From the WSJ Opinion Archives
FIVE BEST
Drama Kings
These biographies of theater luminaries outshine the rest.
1. "Shakespeare" by Park Honan (Oxford, 1998).
The most admired of all English-speaking playwrights is also one about whom comparatively little is known. As a result, too many Shakespeare biographers blithely dish up a mulligan stew of hard historical data, more or less informed speculation, and wildly wishful thinking. Not so Park Honan, the Joe Friday of Shakespeare scholars, whose lucidly written just-the-facts biography seeks (in his words) "to show in an accurate narrative all that can be known of Shakespeare's life, at present, and to offer some account of his writing in relation to his life. . ..Imaginative reconstructions and elaborate psychological theories about him can be amusing; but, for me, they strain credulity." I agree, which is why this is the book I invariably recommend to anyone interested in learning about Shakespeare and his world.
2. "Bernard Shaw" by Michael Holroyd (Norton, 1997).
Unlike Shakespeare, George Bernard Shaw left behind so voluminous a factual record of his long, prolific life that more than a few would-be chroniclers have drowned in it. While Michael Holroyd managed to stay afloat in his staggeringly detailed four-volume biography of the author of "Pygmalion," many readers found it too much of a good thing, so he prepared this skillful abridgement, trimming away the fat (and footnotes) to create a one-volume version meant to be read "in a matter of weeks or days." At 833 closely packed pages, "Bernard Shaw" remains a daunting proposition, but Holroyd's lively prose helps to keep things brisk. Shaw's consuming interests in theater and politics are given equal time, and his senile infatuation with Stalinism, which his latter-day hagiographers prefer to paper over, is treated forthrightly.

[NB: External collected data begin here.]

(** X17. Once the table has applied a status write of a run of
    [process_order], a second delivery of the same order does nothing: it
    queries the table, finds the record past PENDING and returns True,
    writing nothing and notifying nobody. This holds whatever the first run
    returned: also when it failed, and when its later writes were lost and
    the record stayed at the status of a step. *)
Theorem redelivery_after_applied_write env o s r s' tr :
  process_order env (VStr o) s = (r, s') ->
  trace s' = trace s ++ tr ->
  Exists applied_write tr ->
  query_fault env (n_query s') = None ->
  exists s'',
    process_order env (VStr o) s' = (Ret true, s'') /\
    table s'' = table s' /\
    trace s'' = trace s' ++ [EvQuery (VStr o)].
Proof.
  intros Hrun Htr Hex Hf.
  assert (Hquiet : forall tr0, trace s' = trace s ++ [EvQuery (VStr o)] ++ tr0 ->
            Forall (fun e => ~ applied_write e) tr0 -> False).
  { intros tr0 Htr0 Hno. rewrite Htr0 in Htr. apply app_inv_head in Htr.
    subst tr. apply Exists_cons in Hex as [[]|Hex].
    apply List.Exists_exists in Hex as (e & Hin & He).
    rewrite List.Forall_forall in Hno. exact (Hno e Hin He). }
  revert Hrun. unfold process_order.
  destruct (table_query_spec env (VStr o) s)
    as (rq & s1 & Hq & Htr1 & Htb1 & _ & _ & Hrq).
  rewrite Hq. destruct rq as [[|order rest]|e].
  - intros [= <- <-]. exfalso. apply (Hquiet []); [|constructor].
    now rewrite Htr1.
  - destruct Hrq as (_ & o' & [= <-] & Ho & Hitems).
    unfold process_found at 1.
    destruct (negb (py_eq_str (dict_get order "status" (VStr "PENDING")) "PENDING")).
    { unfold try_except, ret. intros [= <- <-]. exfalso.
      apply (Hquiet []); [|constructor]. now rewrite Htr1. }
    destruct (order !! "timestamp") as [ts|] eqn:Hts.
    2:{ destruct (drive_pipeline_no_timestamp env (VStr o) order s1 Hts)
          as (s2 & Hd & Htr2 & _).
        rewrite Hd. intros [= <- <-]. exfalso.
        eapply Hquiet; [rewrite Htr2, Htr1, <- app_assoc; reflexivity|].
        repeat constructor. intros []. }
    intros Hrun.
    symmetry in Hitems.
    destruct (query_items_head_oldest o (table s) order rest Hitems)
      as (Hid & Hin & _).
    assert (Hkey : forall t, ts = VStr t ->
              existsb (has_key o t) (table s1) = true).
    { intros t ->. apply existsb_exists. exists order. rewrite Htb1.
      split; [exact Hin|]. unfold has_key. rewrite Hid, Hts.
      now rewrite String.eqb_refl. }
    assert (Hinv0 : pipeline_inv o ts (table s1) (trace s1) s1).
    { exists []. rewrite app_nil_r. split; [reflexivity|].
      split; [apply keys_kept_refl|]. intros H. inversion H. }
    pose proof (keeps_drive_pipeline env o ts (table s1) (trace s1) Hkey
                  order Hts s1 Hinv0) as Hinv.
    rewrite Hrun in Hinv. cbn [snd] in Hinv.
    destruct Hinv as (tr1 & Htr' & Hkeys & Hmoved).
    assert (Hex1 : Exists applied_write tr1).
    { rewrite Htr', Htr1, <- app_assoc in Htr. apply app_inv_head in Htr.
      subst tr. apply Exists_cons in Hex as [[]|Hex]. exact Hex. }
    destruct (Hmoved Hex1) as (t & -> & Hpast).
    rewrite Htb1 in Hkeys. apply (keys_kept_query o) in Hkeys.
    rewrite Hitems in Hkeys. inversion Hkeys as [|? order' ? rest' Hsame _ Heq Hq']; subst.
    symmetry in Hq'.
    destruct (query_items_head_oldest o (table s') order' rest' Hq')
      as (_ & Hin' & _).
    assert (Hk' : has_key o t order' = true).
    { rewrite (same_key_has_key o t order order' Hsame).
      unfold has_key. rewrite Hid, Hts. now rewrite String.eqb_refl. }
    destruct (Hpast order' Hin' Hk') as (st & Hst & Hne).
    destruct (table_query_ok env o s' Hf Ho) as (s2 & Hq2 & Htr2 & Htb2 & _).
    exists s2. rewrite Hq2, Hq'.
    unfold try_except, process_found, dict_get. rewrite Hst.
    cbn [default from_option id py_eq_str].
    destruct (String.eqb st "PENDING") eqn:E.
    { apply String.eqb_eq in E. contradiction. }
    cbn [negb]. repeat split; auto.
  - intros Hrun. exfalso. unfold process_order_except, raise in Hrun.
    injection Hrun as <- <-. apply (Hquiet []); [|constructor].
    now rewrite Htr1.
Qed.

3. Orson Welles: The Road to Xanadu" by Simon Callow (Viking, 1996).
Long before the director of "Citizen Kane" degenerated into the monstrously fat self-caricature who paid the rent by hawking Paul Masson wine on TV, Orson Welles was the wonder boy of American theater, a director of near-genius. His high-concept productions of "Macbeth" (transplanted from Scotland to Haiti) and "Julius Caesar" (which Welles turned into an up-to-the-minute parable of fascism ascendant) put him on the cover of Time magazine at the unripe age of 22. Most of "The Road to Xanadu," the first installment of a three-volume biography-in-progress, is devoted to a frank yet fundamentally sympathetic account of the spectacular stage career that preceded Welles's fateful decision to abandon Broadway for Hollywood. Simon Callow, a distinguished English character actor ("Four Weddings and a Funeral"), describes Welles's larger-than-life escapades with the penetrating insight of a theatrical insider who knows the difference between reputation and reality.
4. "Act One" by Moss Hart (Random House, 1959).
"Act One" is the best known and best loved of all theatrical biographies, the rags-to-riches story of a stage-struck Bronx boy who grew up to be a world-famous playwright ("The Man Who Came to Dinner," "You Can't Take It With You"), screenwriter ("A Star Is Born") and stage director ("My Fair Lady"). Like most celebrity memoirists, Hart simplified and sanitized the tale of his climb to fame, tiptoeing around the long-unprintable subject of his bisexuality. Even so, his anecdote-laden autobiography, a best seller in 1959, remains readable to this day, not least for its affectionate portrait of George S. Kaufman, the sardonic Algonquinite with whom Hart collaborated on his best plays. "Act One" is to theater what H.L. Mencken's "Newspaper Days" is to journalism.
5. "Prick Up Your Ears" by John Lahr (Knopf, 1978).
In 1967, just three years after the London premiere of his first play, 34-year-old Joe Orton was murdered by his lover, who bashed his skull in with a hammer. The young writer left behind only three full-length plays, "Entertaining Mr. Sloane," "Loot" and "What the Butler Saw." Yet these ice-cold, fathomlessly black comedies of sexual manners were brilliant enough to win him a permanent place in the history of modern English drama. John Lahr, now the drama critic of the New Yorker, made a name for himself a quarter-century ago with this superb Orton biography, in which the playwright's scandalous backstage life is recounted with unsalacious candor.
Mr. Teachout, The Wall Street Journal's drama critic, is writing "Hotter Than That: A Life of Louis Armstrong."